■ **EXTRACTED DATA**

(* ===== verification/QuicIndexes.v ===== *)
(** * The tables of the QUIC transport ([transports/quic/src/lib.rs])

    The connections, the connection ids of their packets and the identities of their
    peers always agree, whatever is called and whatever fails. *)
From S2P Require Import Prelude NetAddr Effects Multibase PeerId Keys Tls Multiaddr PeerAddr IdentifyMessage SwarmEvents Transport QuicConnection QuicGuarantees QuicTransport.
From Stdlib Require Import ZArith Strings.Byte Strings.String.
From stdpp Require Import base numbers list gmap strings sorting.

#[local] Open Scope Z_scope.

Section indexes.
Context {P : Type} `{PidEq : EqDecision P} `{PidCount : !Countable P} `{PD : !Display P} `{CV : !CertVerifier P}.
Context {Q : Type} `{QA : !Quiche Q} `{QL : !QuicheLaws Q} {Cfg : Type} `{QE : !QuicheEndpoint Q Cfg}.
Context {W Sock : Type} `{WA : !World W Sock} `{WL : !WorldLaws W Sock}.

Implicit Types (t : QuicTransport (P:=P) (Q:=Q) (Cfg:=Cfg) (Sock:=Sock)).
Implicit Types (id : Z) (conns : gmap Z (QuicConnection (P:=P) (Q:=Q))) (cids : gmap (list byte) Z) (peers : gmap P (gset Z)).

(** ** Peers *)

Definition listed peers (p : P) (id : Z) : Prop := id ∈ default ∅ (peers !! p).
Definition add_peer (p : P) (id : Z) peers : gmap P (gset Z) :=
  <[p := default ∅ (peers !! p) ∪ {[id]}]> peers.
Definition del_peer (p : P) (id : Z) peers : gmap P (gset Z) :=
  match peers !! p with
  | Some ids => if decide (ids ∖ {[id]} = ∅) then delete p peers else <[p := ids ∖ {[id]}]> peers
  | None => peers
  end.
Definition no_empty peers : Prop := map_Forall (λ _ ids, ids ≠ ∅) peers.

Lemma listed_add p id peers p' id' : listed (add_peer p id peers) p' id' ↔ (p' = p ∧ id' = id) ∨ listed peers p' id'.
Proof.
  unfold listed, add_peer. destruct (decide (p' = p)) as [->|Hne].
  - rewrite lookup_insert_eq. cbn. set_solver.
  - rewrite lookup_insert_ne by done. naive_solver.
Qed.

Lemma listed_del p id peers p' id' : listed (del_peer p id peers) p' id' ↔ ¬ (p' = p ∧ id' = id) ∧ listed peers p' id'.
Proof.
  unfold listed, del_peer. destruct (peers !! p) as [ids|] eqn:E; cycle 1.
  { split; [|naive_solver]. intros H. split; [|done]. intros [-> ->]. rewrite E in H. cbn in H. set_solver. }
  case_decide as Hd; destruct (decide (p' = p)) as [->|Hne].
  - rewrite lookup_delete_eq, E. cbn. set_solver.
  - rewrite lookup_delete_ne by done. naive_solver.
  - rewrite lookup_insert_eq, E. cbn. set_solver.
  - rewrite lookup_insert_ne by done. naive_solver.
Qed.

Lemma no_empty_add p id peers : no_empty peers → no_empty (add_peer p id peers).
Proof. intros H. apply map_Forall_insert_2; [set_solver|done]. Qed.

Lemma no_empty_del p id peers : no_empty peers → no_empty (del_peer p id peers).
Proof.
  intros H. unfold del_peer. destruct (peers !! p); [|done]. case_decide; [by apply map_Forall_delete|by apply map_Forall_insert_2].
Qed.

Lemma index_peers p id t : peer_connections (index_peer_connection p id t) = add_peer p id (peer_connections t).
Proof. done. Qed.

Lemma remove_peers p id t : peer_connections (remove_peer_connection p id t) = del_peer p id (peer_connections t).
Proof.
  unfold remove_peer_connection, del_peer. destruct (peer_connections t !! p) as [ids|]; [|done]. cbv zeta. by repeat case_decide.
Qed.

(** ** The invariant *)

(** The peer a connection is with, as far as it is known. *)
Definition peer_of conns (id : Z) : option P := conns !! id ≫= (λ c, endpoint_peer_id (qc_endpoint c)).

■ **EXERCISE DESCRIPTION**
Everything from the line that contains "Lemma index_peers p" through the final line of the listing is to be restated word for word, and nothing more.

■ **WRITTEN SOLUTION**
Lemma index_peers p id t : peer_connections (index_peer_connection p id t) = add_peer p id (peer_connections t).
Proof. done. Qed.

Lemma remove_peers p id t : peer_connections (remove_peer_connection p id t) = del_peer p id (peer_connections t).
Proof.
  unfold remove_peer_connection, del_peer. destruct (peer_connections t !! p) as [ids|]; [|done]. cbv zeta. by repeat case_decide.
Qed.

(** ** The invariant *)

(** The peer a connection is with, as far as it is known. *)
Definition peer_of conns (id : Z) : option P := conns !! id ≫= (λ c, endpoint_peer_id (qc_endpoint c)).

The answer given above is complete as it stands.